- **Exercise details**: Go through the listing and copy each line with the string "Require".

- **Record set**:
(* ===== verification/Shell.v ===== *)
(** * user/bash/bash.c: the shell runs a line

    [exec_cmd] parses a line ([Parse]), stores a variable, runs a command of its own or
    starts programs: [_exec_cmd] makes a pipe between each command and the next one and
    runs the commands one after the other.  What matters of the kernel are the
    descriptors: each process has a table of open files, and a system call takes the
    least free place of the table of the process that runs.  vfork gives the child a
    copy of the table and lets it run until it has ended; what it hands to execv is
    recorded.  Process groups, signals and the terminal's modes are left out. *)
From S2P Require Import Prelude Parse.
From S2P Require Kernel Rootfs.

Inductive file := Tty | Reg (path : list Z) (flags : Z) | PipeR (k : Z) | PipeW (k : Z).

(** A call of execv: path, arguments, open files. *)
Record run := mkRun { r_path : list Z; r_args : list (list Z); r_fds : list (option file) }.

Record shst := mkSh {
  tabs : gmap Z (list (option file));      (* the open files of each process *)
  cur : Z;                                 (* the process that runs *)
  npipes : Z;
  nonblock : list Z;
  pipe_fds : list Z;
  ran : list run;
  unknown : list (list Z)
}.
#[export] Instance eta_sh : Settable shst := mkEta (fun s => mkSh (tabs s) (cur s) (npipes s) (nonblock s) (pipe_fds s) (ran s) (unknown s)).
Notation B := (ST shst).

(** The table of the process that runs. *)
Definition fds (s : shst) : list (option file) := default [] (tabs s !! cur s).
Definition set_fds (l : list (option file)) (s : shst) : shst := s <| tabs ::= <[cur s := l]> |>.

Definition STDIN_FILENO : Z := 0.
Definition STDOUT_FILENO : Z := 1.
Definition PIPE_READ : Z := 0.
Definition PIPE_WRITE : Z := 1.



Definition close (fd : Z) : B unit :=
  s ← getS;
  match aset (fds s) fd None with Some l => modifyS (set_fds l) | None => mret tt end.

Definition file_at (fd : Z) : B (option file) := s ← getS; mret (aget (fds s) fd ≫= id).

(** The result is not looked at by the shell. *)
Definition dup2 (oldfd newfd : Z) : B unit :=
  f ← file_at oldfd;
  s ← getS;
  match f, aset (fds s) newfd f with
  | Some _, Some l => modifyS (set_fds l)
  | _, _ => mret tt
  end.



(** vfork: a new process with a copy of the caller's table runs; the result is the caller,
    which goes on after [exit]. *)
Definition vfork : B Z :=
  s ← getS;
  let child := fresh (dom (tabs s)) in
  _ ← modifyS (fun s => s <| tabs ::= <[child := fds s]> |> <| cur := child |>);
  mret (cur s).

Definition exit (parent : Z) : B unit := modifyS (fun s => s <| tabs ::= delete (cur s) |> <| cur := parent |>).

Definition in_child {A} (body : B A) : B A := parent ← vfork; r ← body; _ ← exit parent; mret r.

Definition pipe_end (i e : Z) : B Z := s ← getS; liftO (aget (pipe_fds s) (i * 2 + e)).

(** ** Strings of the command line *)
Fixpoint c_string (fuel : nat) (b : list Z) (p : Z) : option (list Z) :=
  match fuel with
  | O => None
  | S n => c ← aget b p; if c =? 0 then Some [] else r ← c_string n b (p + 1); Some (c :: r)
  end.
Definition string_of (c : cmdLine) (p : option Z) : option (list Z) := p ← p; c_string (S (length (buf c))) (buf c) p.

(** The vector that begins at argv[i]. *)
Fixpoint arg_vector (fuel : nat) (c : cmdLine) (i : Z) : option (list (list Z)) :=
  match fuel with
  | O => None
  | S n =>
      p ← aget (argv c) i;
      match p with
      | None => Some []
      | Some _ => w ← string_of c p; r ← arg_vector n c (i + 1); Some (w :: r)
      end
  end.
Definition args_from (c : cmdLine) (i : Z) : option (list (list Z)) := arg_vector (S (length (argv c))) c i.

Section shell.
(** Whether [open] succeeds, and whether the file exists for [access]. *)
Context (open_ok : list Z -> Z -> bool) (found : list Z -> bool).




(** The child: its ends of the pipes, then execv. *)
Definition child_pipes (c : cmdLine) (i : Z) : B unit :=
  if numCommands c >? 1 then
    _ ← (if i + 1 <? numCommands c then w ← pipe_end i PIPE_WRITE; _ ← dup2 w STDOUT_FILENO; close w else mret tt);
    if i >? 0 then r ← pipe_end (i - 1) PIPE_READ; _ ← dup2 r STDIN_FILENO; close r else mret tt
  else mret tt.

Definition child (c : cmdLine) (i start : Z) (path : list Z) : B unit :=
  in_child (
    _ ← child_pipes c i;
    args ← liftO (args_from c start);
    modifyS (fun s => s <| ran ::= (fun l => l ++ [mkRun path args (fds s)]) |>)).










(** [cmd]: the structure on the stack before it is filled. *)
Context (symbol0 : Z) (getenv : list Z -> option (list Z)).

(** ** A pipeline is connected *)










(** What runs in one process leaves the tables of the others alone. *)
Definition same_others (s s' : shst) : Prop := cur s' = cur s /\ delete (cur s) (tabs s') = delete (cur s) (tabs s).

Lemma same_others_refl s : same_others s s.
Proof. done. Qed.









































End shell.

- **Output of the task**:
From S2P Require Import Prelude Parse.
From S2P Require Kernel Rootfs.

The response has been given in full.